WHAT IS NEEDED.
In the entries that follow, the first line to write out is the one containing "cbn [fst snd", and the last is the one containing "- destruct (of_v6". Reproduce that stretch exactly, with nothing before or after it.

Stored items.
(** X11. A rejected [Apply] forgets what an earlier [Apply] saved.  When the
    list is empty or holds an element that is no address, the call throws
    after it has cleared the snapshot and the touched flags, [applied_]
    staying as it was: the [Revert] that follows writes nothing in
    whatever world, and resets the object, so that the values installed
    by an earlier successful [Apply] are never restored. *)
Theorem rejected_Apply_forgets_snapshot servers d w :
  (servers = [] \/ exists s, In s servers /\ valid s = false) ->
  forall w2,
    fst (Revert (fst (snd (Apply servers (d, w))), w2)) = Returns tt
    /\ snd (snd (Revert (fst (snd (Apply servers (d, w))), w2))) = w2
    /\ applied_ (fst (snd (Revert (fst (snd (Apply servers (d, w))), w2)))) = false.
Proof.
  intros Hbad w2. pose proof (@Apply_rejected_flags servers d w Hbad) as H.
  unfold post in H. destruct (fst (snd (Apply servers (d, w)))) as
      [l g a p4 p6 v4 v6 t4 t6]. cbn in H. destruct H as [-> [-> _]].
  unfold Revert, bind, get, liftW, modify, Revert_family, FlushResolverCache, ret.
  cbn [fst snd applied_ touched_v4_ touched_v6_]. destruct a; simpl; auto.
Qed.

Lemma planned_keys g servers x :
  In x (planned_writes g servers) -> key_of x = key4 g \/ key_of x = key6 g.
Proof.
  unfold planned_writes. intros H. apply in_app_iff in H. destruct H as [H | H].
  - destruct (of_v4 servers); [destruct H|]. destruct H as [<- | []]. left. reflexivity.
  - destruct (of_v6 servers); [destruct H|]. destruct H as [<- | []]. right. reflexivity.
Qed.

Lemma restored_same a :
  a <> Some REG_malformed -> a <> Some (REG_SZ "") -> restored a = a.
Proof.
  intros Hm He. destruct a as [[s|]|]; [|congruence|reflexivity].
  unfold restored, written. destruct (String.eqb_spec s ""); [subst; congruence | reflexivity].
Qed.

YOUR SOLUTION.
  cbn [fst snd applied_ touched_v4_ touched_v6_]. destruct a; simpl; auto.
Qed.

Lemma planned_keys g servers x :
  In x (planned_writes g servers) -> key_of x = key4 g \/ key_of x = key6 g.
Proof.
  unfold planned_writes. intros H. apply in_app_iff in H. destruct H as [H | H].
  - destruct (of_v4 servers); [destruct H|]. destruct H as [<- | []]. left. reflexivity.
  - destruct (of_v6 servers); [destruct H|]. destruct H as [<- | []]. right. reflexivity.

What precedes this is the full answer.